| Cat# | ENZD-P04 |
| Specification | 250 U; 1000 U; 3000 U |
| Description | AdvTaq DNA Polymerase is a chemically modified Taq DNA Polymerase whose activity is completely blocked at room temperature, preventing non-specific amplification and primer dimers during sample preparation and reaction heating. Its activity is only released after heating to 95°C. Compared to antibody-based hot-start Taq enzymes, AdvTaq DNA Polymerase offers more thorough and stringent activity blocking; compared to existing chemically modified hot-start Taq enzymes, AdvTaq DNA Polymerase requires only 5 minutes of activation time and is compatible with existing PCR programs.
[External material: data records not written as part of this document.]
(** * Rama chat backend: realtime session and fan-out engine

    A shallow embedding of
      - [src/services/notificationService.js]
      - [src/controllers/messageController.js]
      - [src/sockets/chatSocket.js]
      - the cache client of [config/redis.js]
    The MongoDB collections are finite maps keyed by [_id]; the handlers
    are written in a state-and-exception monad over one [World] record, so
    that every [await] of the source is one bind and every [try]/[catch]
    is one [try_catch]. *)

From stdpp Require Import gmap strings list fin_maps sorting.
From Stdlib Require Import ZArith Lia Ascii.

Open Scope Z_scope.

(** ** Data model *)

(** A MongoDB [ObjectId]; a wall-clock reading in milliseconds since the
    epoch ([Date.now()], [new Date()]); a socket.io connection id. *)
Abbreviation ObjectId := positive.
Abbreviation Timestamp := Z.
Abbreviation SocketId := positive.
Abbreviation FileRef := string.

Inductive Role := member | manager | admin.

#[global] Instance Role_eq_dec : EqDecision Role.
Proof. solve_decision. Defined.

Module Notification.
Record t := mk {
  type : string;
  title : string;
  message : string;
  groupId : option ObjectId;
  groupName : string;
  senderId : option ObjectId;
  senderUsername : option string;
  createdAt : Timestamp
}.
End Notification.

Module User.
Record t := mk {
  username : string;
  role : Role;
  groupId : option ObjectId;
  isOnline : bool;
  lastSeen : option Timestamp;
  groupJoinedAt : option Timestamp;
  notifications : list Notification.t
}.

Definition set_presence (online : bool) (seen : Timestamp) (u : t) : t :=
  {| username := username u; role := role u; groupId := groupId u;
     isOnline := online; lastSeen := Some seen;
     groupJoinedAt := groupJoinedAt u; notifications := notifications u |}.

Definition set_notifications (ns : list Notification.t) (u : t) : t :=
  {| username := username u; role := role u; groupId := groupId u;
     isOnline := isOnline u; lastSeen := lastSeen u;
     groupJoinedAt := groupJoinedAt u; notifications := ns |}.
End User.

Module Group.
Record t := mk {
  name : string;
  region : string;
  users : list ObjectId;
  managers : list ObjectId
}.
End Group.

Module Message.
Record Edited := mkEdited { isEdited : bool; editedAt : option Timestamp }.
Record Deleted := mkDeleted {
  isDeleted : bool;
  deletedBy : option ObjectId;
  deletedAt : option Timestamp
}.

(** The delivery-tracking fields ([deliveredTo], [seenBy], [status]) are
    touched by [markAsDelivered] and [markAsSeen] only and are left out. *)
Record t := mk {
  senderId : ObjectId;
  groupId : option ObjectId;
  text : string;
  file : option FileRef;
  tags : list string;
  forwardedFrom : option ObjectId;
  forwardedToGroups : list ObjectId;
  edited : Edited;
  deleted : Deleted;
  createdAt : Timestamp
}.

Definition notEdited : Edited := mkEdited false None.
Definition notDeleted : Deleted := mkDeleted false None None.

Definition set_content (txt : string) (tgs : list string) (e : Edited) (m : t) : t :=
  {| senderId := senderId m; groupId := groupId m; text := txt; file := file m;
     tags := tgs; forwardedFrom := forwardedFrom m;
     forwardedToGroups := forwardedToGroups m; edited := e;
     deleted := deleted m; createdAt := createdAt m |}.
Lemma event_loop_stream (pre : list (emission value)) ch post :
  forall w : world value,
    connections w = wiring -> quit_requested w = false ->
    existsb (@is_stop value) pre = false ->
    exists w',
      event_loop (pre ++ emit_experimentStopped ch :: post) w = Some (w', post)
      /\ quit_requested w' = true
      /\ connections w' = wiring
      /\ channel w' = channel w /\ handler w' = handler w
      /\ driver_log w' = driver_log w
      /\ pd.rows (ac_data_list w') = pd.rows (ac_data_list w) ++ ac_rows_in pre
      /\ pd.rows (dc_data_list w') = pd.rows (dc_data_list w) ++ dc_rows_in pre
      /\ pd.rows (new_element_list w')
         = pd.rows (new_element_list w) ++ step_rows_in pre
      /\ (well_formed w -> well_formed w').
Proof.
  induction pre as [|e pre IH]; intros w Hc Hq Hn.
  - cbn [app event_loop].
    destruct (deliver_effect (emit_experimentStopped ch) w Hc)
      as (Hc' & Hq' & Hch & Hh & Hl & Ha & Hd & Hs & Hw).
    rewrite Hq', Hq. cbn [is_stop orb].
    eexists. split; [reflexivity|].
    rewrite Hq', Hq, Ha, Hd, Hs. cbn. rewrite !app_nil_r. auto 12.
  - cbn [existsb] in Hn. apply orb_false_iff in Hn. destruct Hn as [He Hn].
    cbn [app event_loop].
    destruct (deliver_effect e w Hc) as (Hc' & Hq' & Hch & Hh & Hl & Ha & Hd & Hs & Hw).
    rewrite Hq', Hq, He. cbn [orb].
    destruct (IH (deliver e w) Hc') as (w' & Hrun & Hq2 & Hc2 & Hch2 & Hh2 & Hl2
                                          & Ha2 & Hd2 & Hs2 & Hw2).
    + now rewrite Hq', Hq, He.
    + exact Hn.
    + exists w'. split; [exact Hrun|].
      destruct (rows_in_cons e pre) as (Ra & Rd & Rs).
      rewrite Ha2, Hd2, Hs2, Ha, Hd, Hs, Ra, Rd, Rs, <- !app_assoc.
      repeat match goal with |- _ /\ _ => split end; try congruence; auto.
Qed.


Lemma event_loop_starves (pending : list (emission value)) :
  forall w : world value,
    connections w = wiring -> quit_requested w = false ->
    existsb (@is_stop value) pending = false ->
    event_loop pending w = None.
Proof.
  induction pending as [|e pending IH]; intros w Hc Hq Hn; [reflexivity|].
  cbn [existsb] in Hn. apply orb_false_iff in Hn. destruct Hn as [He Hn].
  cbn [event_loop].
  destruct (deliver_effect e w Hc) as (Hc' & Hq' & _).
  rewrite Hq', Hq, He. cbn [orb].
  apply IH; [exact Hc' | now rewrite Hq', Hq, He | exact Hn].
Qed.
(** * Cool Little Battery Monitor: a shallow embedding of battery_monitor.c

    The development follows the C source function by function.  C [int]
    values ([percentage], [charging], [present], the configuration fields) are
    integers of [Z]; the escalation code only compares and copies them, so no
    wrap-around arises there.  [time_t] values are integers of [Z] too: the
    single subtraction [current_time - last_alert_time] is between two clock
    readings and stays far inside the 64-bit range.  C strings are lists of
    [ascii] characters without the terminating NUL.

    The callback [check_battery_timer] is only installed once [main] has
    initialised libnotify, so [show_notification] always reaches
    [notify_notification_show]. *)

From Stdlib Require Import ZArith List Bool Ascii String Lia.
Import ListNotations.

Local Open Scope Z_scope.

(** ** Data *)

(** [BatteryConfig].  [config_path] and the three icon names are C strings. *)
Record BatteryConfig := mkConfig {
  warning_level : Z;
  critical_level : Z;
  check_interval : Z;
  alert_timeout : Z;
  config_path : list ascii;
  icon_charging : list ascii;
  icon_battery : list ascii;
  icon_low : list ascii;
  force_suspend : Z;
  impossible_alerts : Z;
  suspend_method : Z
}.

(** [BatteryStatus]. *)
Record BatteryStatus := mkStatus {
  percentage : Z;
  charging : Z;
  present : Z;
  status : list ascii;
  time_remaining : Z
}.
(** C5: the defect.  [consumeHandler] does not look whether a consumer
    thread exists already: on the input [consume consume] it installs the
    signal handler twice and creates two threads, 7 and 8.  [Shared]
    remembers one thread, the last: at the end of the session thread 8 is
    signalled and joined, and thread 7 is neither. *)
Theorem second_consume_abandons_first_task :
  let log := [MqGetattr 0;
              Sigaction; PthreadCreate 0 7; HandlerResult (bytes "consume") 0;
              Sigaction; PthreadCreate 0 8; HandlerResult (bytes "consume") 0;
              Acquire stoppedMutex; SetStopped; MqClose 0; PthreadKill 8;
              Release stoppedMutex; PthreadJoin 8] in
  (exists w',
     serve 3 sample_options (sample_world "consume consume" calm)
     = Ret 0 log w') /\
  count is_Sigaction log = 2%nat /\
  filter is_task_created log = [PthreadCreate 0 7; PthreadCreate 0 8] /\
  filter is_thread_end log = [PthreadKill 8; PthreadJoin 8].
Proof.
  cbv zeta. split; [eexists; vm_compute; reflexivity|].
  repeat split.
Qed.
(** X6.  The row written for a reported event has six tabs, like the
    header, plus the tabs that its round, pot, buy-in and message hold:
    the street, the action and the amount never hold one.  The table
    has seven columns in every row exactly when these four fields are
    free of tabs. *)
Theorem row_has_seven_columns (rt : runtime) (team : string) (ev : json)
  (out : string) :
  is_event ev = true ->
  relevant team ev = true ->
  let gs := event_state ev in
  exists row,
    handle rt team ev out = (out +:+ row +:+ nl, Ok tt)
    /\ count_char "009"%char header = 6
    /\ count_char "009"%char row
       = 6 + count_char "009"%char (fmt rt (field "round" (JStr "") gs))
         + count_char "009"%char (fmt rt (field "pot" (JStr "") gs))
         + count_char "009"%char (fmt rt (field "current_buy_in" (JStr "") gs))
         + count_char "009"%char (event_message ev).
Proof.
  intros Hev Hrel gs. exists (row_of rt team ev). repeat split.
  - rewrite (handle_event rt team ev out Hev). unfold emitted.
    rewrite Hrel. cbn [lines_text]. now rewrite append_nil_r.
  - apply row_tabs.
Qed.

Lemma row_has_seven_columns_witness :
  let ev := JObj [("type", JStr "bet");
                  ("message", JStr "T: bet of 5 (call)");
                  ("game_state", JObj [("pot", JInt 10)])] in
  exists row,
    handle model_runtime "T" ev "" = (row +:+ nl, Ok tt)
    /\ count_char "009"%char row = 6.
Proof.
  intros ev.
  destruct (row_has_seven_columns model_runtime "T" ev "" eq_refl eq_refl)
    as (row & Hrun & _ & Htabs).
  exists row. split; [exact Hrun | exact Htabs].
Defined.

Lemma split_at_tab (a b x y : string) :
  count_char "009"%char a = 0 -> count_char "009"%char b = 0 ->
  a +:+ tab +:+ x = b +:+ tab +:+ y -> a = b /\ x = y.
Proof.
  revert b. induction a as [|c a IH]; intros [|d b] Ha Hb H; cbn in *.
  - inversion H. now split.
  - inversion H as [[Hd Hx]]. subst d. discriminate.
  - inversion H as [[Hc Hx]]. subst c. discriminate.
  - inversion H as [[Hc Hx]]. subst d.
    destruct (IH b) as [-> ->]; [lia | lia | exact Hx |]. now split.
Qed.

(** X7.  No row equals the header line: whatever the fields of a
    reported event hold, its row differs from the header, so the header
    text stands on the first line only as the header. *)
Theorem row_differs_from_header (rt : runtime) (team : string) (ev : json)
  (out : string) :
  is_event ev = true ->
  relevant team ev = true ->
  exists row,
    handle rt team ev out = (out +:+ row +:+ nl, Ok tt)
    /\ String.eqb row header = false.
Proof.
  intros Hev Hrel. exists (row_of rt team ev). split.
  - rewrite (handle_event rt team ev out Hev). unfold emitted.
    rewrite Hrel. cbn [lines_text]. now rewrite append_nil_r.
  - apply String.eqb_neq. intros Heq.
    pose proof (row_tabs rt team ev) as Htabs. cbv zeta in Htabs.
    rewrite Heq in Htabs. change (count_char "009"%char header) with 6 in Htabs.
    assert (Hrnd : count_char "009"%char
                     (fmt rt (field "round" (JStr "") (event_state ev))) = 0)
      by lia.
    assert (Hstreet : street_name (cards_count (event_state ev)) = "street").
    { unfold row_of, bet_row, win_row, header, join in Heq.
      destruct (is_bet team ev); cbn [String.concat] in Heq;
        apply split_at_tab in Heq as [_ Heq];
        try assumption; try reflexivity;
        apply split_at_tab in Heq as [Hs _];
        try assumption; try reflexivity; apply street_name_no_tab. }
    pose proof (street_name_numeral (cards_count (event_state ev))) as Hnum.
    rewrite Hstreet in Hnum.
    destruct (cards_count (event_state ev)) as [|[|[|[|[|[|n]]]]]];
      discriminate.
Qed.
AdvTaq DNA Polymerase, combined with an optimized buffer system, significantly reduces non-specific amplification and primer dimers, resulting in high sensitivity, making it ideal for amplifying low-copy genes from complex templates (genomic DNA, cDNA). The PCR product has an A-terminus at the 3' end, allowing cloning into T-vectors. |
| Features | Highly rigorous: Utilizing chemical modification, enzyme activity is completely blocked below 80℃. Rapid activation: Heating at 95℃ for 5 minutes releases the active ingredient. High sensitivity: Suitable for amplifying low-copy genes from complex templates (genome, cDNA). Easy to use: Provides ready-to-use premixed solutions, greatly reducing experimental steps. |
| Applications | Colony PCR |
| Components | 10 x AdvTaq Buffer (Mg²⁺ Plus) dNTP Mix (10 mM each) AdvTaq DNA Polymerase (5 U/µl) |
| Shipping and Storage Conditions | Store at -20℃ |
| Download Datasheet: |  |
ENZD-P04 was evaluated for amplification sensitivity using serial dilutions of plasmid DNA ranging from 10-2 ng to 10-7 ng. The performance was compared with a commercial enzyme from Supplier T under identical qPCR conditions. Across equivalent template concentrations, ENZD-P04 consistently demonstrated higher sensitivity, enabling more efficient detection of low-abundance targets. This performance highlights its reliability as a high-quality enzyme for applications requiring precise and sensitive nucleic acid detection. Data generated from internal qPCR performance evaluation.